To celebrate the BFI’s new box-set Michael Powell: Early Works, BIMI is screening the earliest of Powell’s 1930s films now available: RYNOX (1931) and HOTEL SPLENDIDE (1932). A chance to see these on the cinema screen and ponder the early years of Powell’s career. The leading critic, C. A. Lejeune, wrote in The Observer in December 1931
‘There is a young man called Michael Powell, a director of “quickies”, to whom I should like the draw the attention of the British industry… Powell’s Rynox shows what a good movie brain can do within the strictest limits of economy.

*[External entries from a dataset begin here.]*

Definition resizeCpusOneAtATime (next : resizer) : resizer := λ currentCpus freeCpus delta close,
  if bool_decide (delta > 0) then
    match next currentCpus freeCpus delta close with
    | ((addFromSuperset, removeFromSuperset, err), close) =>
        if negb (preferSpreadOnPhysicalCores options) || bool_decide (csize addFromSuperset = delta)
        then ((addFromSuperset, removeFromSuperset, err), close)
        else add_loop (Z.to_nat delta) 0 next (addFromSuperset, removeFromSuperset) ∅
               currentCpus freeCpus close
    end
  else remove_loop (Z.to_nat (- delta)) 0 next ∅ currentCpus freeCpus close.

(** The nodes that have enough CPUs. *)
Definition enough (delta : Z) (tna : cpuTreeNodeAttributes) : bool :=
  if bool_decide (delta > 0 ∧ tna_freeCpuCount tna - delta < 0) then false
  else if bool_decide (delta < 0 ∧ tna_currentCpuCount tna + delta < 0) then false
  else true.

Definition resizeCpusMaxLocalSet (next : resizer) : resizer := λ currentCpus freeCpus delta close,
  let tnas := ToAttributedSlice currentCpus freeCpus (enough delta) root in
  let tnas := sort_slice (if bool_decide (delta > 0) then sorterAllocate else sorterRelease) tnas in
  match tnas with
  | [] => ((freeCpus, currentCpus, Some ErrOther), close)
  | tna :: _ => next (tna_currentCpus tna) (tna_freeCpus tna) delta close
  end.

(** ** The chain *)

Fixpoint nextCpuResizer (resizers : list (resizer → resizer)) : resizer :=
  match resizers with
  | [] => λ currentCpus freeCpus delta close, ((freeCpus, currentCpus, Some ErrOther), close)
  | r :: resizers' => r (nextCpuResizer resizers')
  end.

Definition ResizeCpus : resizer :=
  nextCpuResizer
    [resizeCpusOnlyIfNecessary; resizeCpusWithDynamicDeviceHints; resizeCpusWithDevices;
     resizeCpusOneAtATime; resizeCpusMaxLocalSet; resizeCpusNow].
End resize.
(* ===== verification/CpuResizeFacts.v ===== *)
(** * Correctness of resizing a set of CPUs

    On a tree that covers the CPUs, the chain of resizers finds CPUs to add or
    to remove whenever there are enough of them, and only then. *)

From S2P Require Import Prelude GoStrings MemNodes CpuTree CpuOrder.

Open Scope Z_scope.

(** ** Sizes of CPU sets *)

Lemma csize_nonneg s : 0 ≤ csize s.
Proof. unfold csize. lia. Qed.

Lemma csize_mono (s t : CPUSet) : s ⊆ t → csize s ≤ csize t.
Proof. intros Hs%subseteq_size. unfold csize. lia. Qed.

Lemma csize_empty : csize ∅ = 0.
Proof. done. Qed.

Lemma csize_singleton x : csize {[x]} = 1.
Proof. unfold csize. by rewrite size_singleton. Qed.

Lemma csize_union_disjoint (s t : CPUSet) : s ## t → csize (s ∪ t) = csize s + csize t.
Proof. intros Hd. unfold csize. rewrite size_union by done. lia. Qed.

Lemma csize_difference (s t : CPUSet) : t ⊆ s → csize (s ∖ t) = csize s - csize t.
Proof.
  intros Hs. pose proof (subseteq_size _ _ Hs). unfold csize. rewrite size_difference by done. lia.
Qed.

Lemma csize_pos (s : CPUSet) : 1 ≤ csize s → ∃ x, x ∈ s.
Proof. intros Hs. apply size_pos_elem_of. unfold csize in Hs. lia. Qed.

Lemma elem_csize (s : CPUSet) x : x ∈ s → 1 ≤ csize s.
Proof. intros Hx. rewrite <- (csize_singleton x). apply csize_mono. set_solver. Qed.
(** C38: The tree built from a system is well formed (every node has exactly the CPUs
    of its children, every leaf at most one) and holds every CPU that belongs to a
    NUMA node of a die of a package and shares a level 2 cache, provided the CPUs
    of a cache are among their own threads and different caches are different
    objects. *)
Theorem NewCpuTreeFromSystem_spec :
  (∀ c k cpu, k ∈ GetL2Caches sys c → cpu ∈ cache_sharedCPUs k → cpu ∈ ThreadCPUSet sys cpu) →
  (∀ c1 c2 k1 k2, k1 ∈ GetL2Caches sys c1 → k2 ∈ GetL2Caches sys c2 →
    cache_key k1 = cache_key k2 → k1 = k2) →
  tree_wf (NewCpuTreeFromSystem sys) ∧
  ∀ packageID dieID nodeID cpu cache,
    packageID ∈ PackageIDs sys → dieID ∈ DieIDs sys packageID →
    nodeID ∈ DieNodeIDs sys packageID dieID → cpu ∈ NodeCPUSet sys nodeID →
    cache ∈ GetL2Caches sys cpu → cpu ∈ cache_sharedCPUs cache →
    cpu ∈ t_cpus (NewCpuTreeFromSystem sys).
Proof.
  intros Hself Hkey. split; [apply system_tree_wf|].
  intros packageID dieID nodeID cpu cache Hp Hd Hn Hc Hk Hs.
  pose proof (l2_caches_lookup nodeID cpu cache Hkey Hc Hk) as Hl.
  apply elem_of_union_cpus. eexists.
  split; [apply list_elem_of_fmap; exists packageID; split; [reflexivity|exact Hp]|].
  apply elem_of_union_cpus. eexists.
  split; [apply list_elem_of_fmap; exists dieID; split; [reflexivity|exact Hd]|].
  apply elem_of_union_cpus. eexists.
  split; [apply list_elem_of_fmap; exists nodeID; split; [reflexivity|exact Hn]|].
  apply elem_of_union_cpus. eexists.
  split; [apply list_elem_of_fmap; exists cache; split; [reflexivity|]|].
  { apply list_elem_of_fmap. exists (cache_key cache, cache). split; [done|]. by apply elem_of_map_range. }
  apply elem_of_union_cpus. apply core_trees_cpus; [|by apply elem_of_CPUSet_List|set_solver].
  intros c Hin%elem_of_CPUSet_List. by apply (Hself cpu cache).
Qed.
End system.
(** A sound topology, if there is one, and a set of CPUs that are online. *)
Definition allocatable (from : CPUSet) : Prop :=
  match sys with
  | Some sys => topology_ok sys topo ∧ from ⊆ online sys
  | None => True
  end.

Lemma takeAny_takes a : 0 ≤ h_cnt a → h_cnt a ≤ csize (h_from a) →
  ∃ a', takeAny a = Ok a' ∧ takes a a' ∧ h_cnt a' = 0.
Proof.
  intros Hn Hle. unfold takeAny. set (cpus := CPUSet_List (h_from a)).
  assert (NoDup cpus) as Hnd.
  { unfold cpus, CPUSet_List, slices_Sort. rewrite insertion_sort_perm. apply NoDup_elements. }
  assert (Z.of_nat (length cpus) = csize (h_from a)) as Hlen.
  { rewrite <- csize_list by done. f_equal. apply set_eq. intros x.
    unfold cpus. by rewrite elem_of_list_to_set, elem_of_CPUSet_List. }
  rewrite bool_decide_eq_true_2, bool_decide_eq_false_2 by lia.
  set (X := list_to_set (take (Z.to_nat (h_cnt a)) cpus) : CPUSet).
  assert (csize X = h_cnt a) as HX.
  { unfold X. rewrite csize_list by (eapply sublist_NoDup; [done|apply sublist_take]).
    rewrite length_take. lia. }
  eexists. split; [done|]. split; [|done]. exists X. split_and!; [|lia|].
  - intros x Hx%elem_of_list_to_set. eapply elem_of_CPUSet_List.
    by eapply elem_of_sublist, sublist_take.
  - unfold take_set. f_equal. lia.
Qed.

Lemma allocate_cpus_spec a : allocatable (h_from a) → 0 ≤ h_cnt a → h_cnt a ≤ csize (h_from a) →
  ∃ X, allocate_cpus sys topo a = Ok (h_result a ∪ X, take_set X a) ∧ X ⊆ h_from a ∧ csize X = h_cnt a.
Proof.
  unfold allocatable, allocate_cpus. intros Hal Hn Hle.
  assert (∀ a', takes a a' → h_cnt a' = 0 → ∃ X,
    (if bool_decide (h_cnt a' = 0) then h_result a' else ∅, a') = (h_result a ∪ X, take_set X a) ∧
    X ⊆ h_from a ∧ csize X = h_cnt a) as Hres.
  { intros a' (X & HX & Hc & ->) Hz. exists X. rewrite bool_decide_eq_true_2 by done.
    split_and!; [done|done|simpl in Hz; lia]. }
  destruct sys as [s|].
  - destruct Hal as [Hok Hon]. destruct (allocate_takes s topo a Hok Hn) as (a' & -> & Ht & Hz).
    destruct (Hres a' Ht (Hz Hon Hle)) as (X & -> & ?). by exists X.
  - destruct (takeAny_takes a Hn Hle) as (a' & -> & Ht & Hz). simpl.
    destruct (Hres a' Ht Hz) as (X & -> & ?). by exists X.
Qed.
Lemma discoverCacheGroups_spec :
  disjoint_sets (cg_cpus <$> discoverCacheGroups sys) ∧
  Forall (λ g, cg_cpus g ≠ ∅) (discoverCacheGroups sys).
Proof.
  unfold discoverCacheGroups. case_bool_decide; [done|].
  destruct (all_groups_spec (pickCacheLevelForGrouping sys)) as [Hd Hne].
  set (groups := concat _) in *. clearbody groups.
  assert (∀ cmp l, cg_cpus <$> l ≡ₚ cg_cpus <$> groups →
    cg_cpus <$> set_ids (sort_func cmp l) ≡ₚ cg_cpus <$> groups) as Hperm.
  { intros cmp l Hl. by rewrite set_ids_cpus, sort_func_perm. }
  assert (∀ l, cg_cpus <$> l ≡ₚ cg_cpus <$> groups →
    disjoint_sets (cg_cpus <$> l) ∧ Forall (λ g, cg_cpus g ≠ ∅) l) as Hl.
  { intros l Hl. rewrite Hl. split; [done|]. apply Forall_forall. intros g Hg. apply Hne. rewrite <- Hl.
    by apply list_elem_of_fmap_2. }
  destruct (check_groups _ _ _) as [[]|]; [apply Hl; by apply Hperm|apply Hl|done].
  apply Hperm. by apply Hperm.
Qed.

(** The topology that a new CPU allocator discovers meets everything the
    allocation steps rely on. *)
Lemma newTopologyCache_ok : topology_ok (ts_sys sys) (newTopologyCache sys).
Proof.
  destruct discoverCacheGroups_spec as [Hd Hne].
  split; try apply Hok; try done; simpl.
  - intros i j Hi Hj Hij. rewrite !lookup_table_elem by done. by apply so_pkg_disjoint.
  - intros i j Hi Hj. rewrite !lookup_table_elem by done. by apply Hok.
  - apply discoverCPUClusters_disjoint.
Qed.
End discovery.

Section allocator.
Context `{GoRuntime} (sys : option TopoSys).

(** A system as it should be, if there is one, and CPUs of it that are online. *)
Definition usable_from (from : CPUSet) : Prop :=
  match sys with
  | Some sys => system_ok sys ∧ from ⊆ online (ts_sys sys)
  | None => True
  end.

Lemma usable_allocatable from :
  usable_from from → allocatable (NewCPUAllocator sys).1 (NewCPUAllocator sys).2 from.
Proof. unfold usable_from. destruct sys as [s|]; [|done]. intros [Hok ?]. split; [by apply newTopologyCache_ok|done]. Qed.

(** C37: AllocateCpus of a CPU allocator made for a system, from a set of
    online CPUs of the system ([usable_from]; with offline ones in the set the code
    does not keep to this, see [AllocateCpus_offline_lost]), fails exactly if there
    are not enough CPUs in the set, leaving it as it is; otherwise it returns
    exactly the number of CPUs asked for and removes exactly these from the set.
    The priority, the flags, the topology found and the order in which sorting
    leaves equal elements do not matter. *)
Theorem AllocateCpus_spec from cnt options : usable_from from → 0 ≤ cnt →
  (csize from < cnt ∧
   AllocateCpus (NewCPUAllocator sys).1 (NewCPUAllocator sys).2 from cnt options = (Err ErrOther, from)) ∨
  (cnt ≤ csize from ∧ ∃ result,
    AllocateCpus (NewCPUAllocator sys).1 (NewCPUAllocator sys).2 from cnt options = (Ok result, from ∖ result) ∧
    result ⊆ from ∧ csize result = cnt).
Proof.
  intros Hal%usable_allocatable Hn. destruct (decide (csize from < cnt)) as [Hlt|Hge].
  - left. split; [done|]. unfold AllocateCpus, allocateCpus. by rewrite bool_decide_eq_true_2.
  - right. split; [lia|]. apply allocateCpus_spec; [done..|lia].
Qed.
Definition irq_Match (i : Irq) (pattern : string) : bool :=
  if bool_decide (pattern = "") then false
  else if bool_decide (pattern = itoa (irq_num i)) then true
  else filepath_Match pattern (irq_description i).

Definition irqOptionsInUse (p : balloons) : bool :=
  existsb (λ d, bool_decide (d_IrqClaim (def_at p d) ≠ [] ∨ d_IrqMode (def_at p d) ≠ ""))
    (o_BalloonDefs (p_bpoptions p)).

(** The CPUs of the balloons of which something holds. *)
Definition cpus_where (p : balloons) (f : positive → bool) : CPUSet :=
  fold_left (λ cpus x,
      if bool_decide (b_Cpus (bln p x) = ∅) then cpus
      else if f x then cpus ∪ b_Cpus (bln p x) else cpus) (p_balloons p) ∅.

Definition irqClaimCpus (p : balloons) (i : Irq) : CPUSet :=
  cpus_where p (λ x, existsb (irq_Match i) (d_IrqClaim (def_of p x))).

(** The CPUs to set for an interrupt, [None] to leave it alone. *)
Definition irq_affinity (p : balloons) (i : Irq) : option CPUSet :=
  let sinkCpus := cpus_where p (λ x, bool_decide (d_IrqMode (def_of p x) = "sink")) in
  let isolateCpus := cpus_where p (λ x, bool_decide (d_IrqMode (def_of p x) = "isolate")) in
  match irq_cpus i with
  | None => None
  | Some curCpus =>
      let new :=
        if bool_decide (irqClaimCpus p i ≠ ∅) then Some (irqClaimCpus p i)
        else if bool_decide (sinkCpus ≠ ∅) then Some sinkCpus
        else if bool_decide (curCpus ∩ p_allowed p = ∅) then None
        else if bool_decide (isolateCpus ≠ ∅) then Some ((curCpus ∪ p_allowed p) ∖ isolateCpus)
        else Some (p_allowed p) in
      match new with
      | Some newCpus => if bool_decide (curCpus = newCpus) then None else Some newCpus
      | None => None
      end
  end.

(** The affinities to set, in the order of the interrupts. *)
Definition applyIrqAffinities (p : balloons) (hwIrqs : list Irq) : list (Z * CPUSet) :=
  if irqOptionsInUse p then omap (λ i, (λ cpus, (irq_num i, cpus)) <$> irq_affinity p i) hwIrqs else [].
End config.
(** [newBalloon] creates a balloon with the first unused instance number, or
    changes nothing. *)
Lemma newBalloon_spec p X d conf c : good p X → d ∈ o_BalloonDefs (p_bpoptions p) →
  let ds := balloonsByDef p d in
  created X d (free_instance (length ds) 0 p ds) p (newBalloon E cch d conf c p) ∧
  ((newBalloon E cch d conf c p).2 ≠ Err ErrOther → 0 < d_MaxBalloons (def_at p d) →
   Z.of_nat (length ds) < d_MaxBalloons (def_at p d)).
Proof.
  intros Hg Hd ds. unfold newBalloon. cbn [new_balloon]. fold ds. unfold NoLimit. case_bool_decide as Hmax.
  { split; [|done]. by split. }
  split; [|lia]. destruct (d_Components (def_at p d)) as [|comp comps] eqn:Hcomp.
  - by apply new_leaf_spec.
  - apply newComposite_spec; [|done..|by rewrite Hcomp]. apply new_balloon_creates.
    intros Hlen%nil_length_inv. by rewrite Hlen in Hd; apply not_elem_of_nil in Hd.
Qed.
End create.
(** A name is refused only for a circle, and the depth is enough. *)
Lemma circularCheck_complete depth name seen e : (size composite < depth + size seen)%nat → seen ⊆ dom composite →
  (∀ s, s ∈ seen → tc has_component s name) →
  circularCheck depth composite name seen = Err e → e = ErrOther ∧ cyclic name.
Proof.
  revert name seen. induction depth as [|depth IH]; intros name seen Hdepth Hdom Hseen; cbn [circularCheck].
  { pose proof (subseteq_size _ _ Hdom) as Hsz. rewrite size_dom in Hsz. lia. }
  case_bool_decide as Hin.
  { intros [= <-]. split; [done|]. exists name. split; [done|by apply Hseen]. }
  destruct (composite !! name) as [def|] eqn:Hdef; [|done].
  intros (comp & Hc & He)%check_all_err.
  assert (has_component name comp) as Hstep by (by exists def).
  destruct (IH comp ({[name]} ∪ seen)) as [-> (x & Hx & Hcyc)]; [|..|done|].
  - rewrite size_union, size_singleton by set_solver. lia.
  - apply union_subseteq. split; [|done]. intros n ->%elem_of_singleton. by apply elem_of_dom.
  - intros s [->%elem_of_singleton|Hs]%elem_of_union; [by apply tc_once|].
    eapply tc_r; [by apply Hseen|done].
  - split; [done|]. exists x. split; [by eapply rtc_l|done].
Qed.
End circular.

This is the sort of workman we need for the new British cinema; this is the sort of pressure under which a real talent is shot red-hot into the world.’

Three days earlier, John Grierson, leader of the British documentary movement, had also written in praise of this modest film:
‘I do not mean that Rynox is a masterpiece of art or insight… My point is that here is a film which is beautific settings, in superb photography, in dressing, in angle… in direction generally, achieves all the neatness and finish one has come to regard as the exclusive possession of Americans.’
I think we can imagine how Powell must have glowed at such recognition after just one previous film for which he was credited as director (TWO CROWDED HOURS, is still lost). To have two of the leading and very different film journalists in Britain single out a mere ‘quota quickie’ was unprecedented. Young Micky Powell, fresh from his apprenticeship with Rex Ingram in France, had clearly arrived; and praise like this must have helped sustain him through the subsequent twenty-one films before he managed to make EDGE OF THE WORLD, the film he always regarded as the true start of his career.

But there were many achievements in these years before meeting Pressburger, even if post-1980 Powell didn’t relish more discoveries. One of these, HOTEL SPLENDIDE, was only found in 2000 and its LFF screening that year was greeted with enthusiasm. The star, comedian Jerry Verno, helped Powell demonstrate a lightness of touch that his quota thrillers didn’t need. And powell would repay the debt years later with a touching cameo for Verno as the stage doorman in THE RED SHOES.
Seeing these earliest of Powell’s films on screen should give all Archers fans a chance to judge how Powell first made an impact. As he wrote to his mother during those anxious, early years – ‘I think I can do it!’ And he certainly could.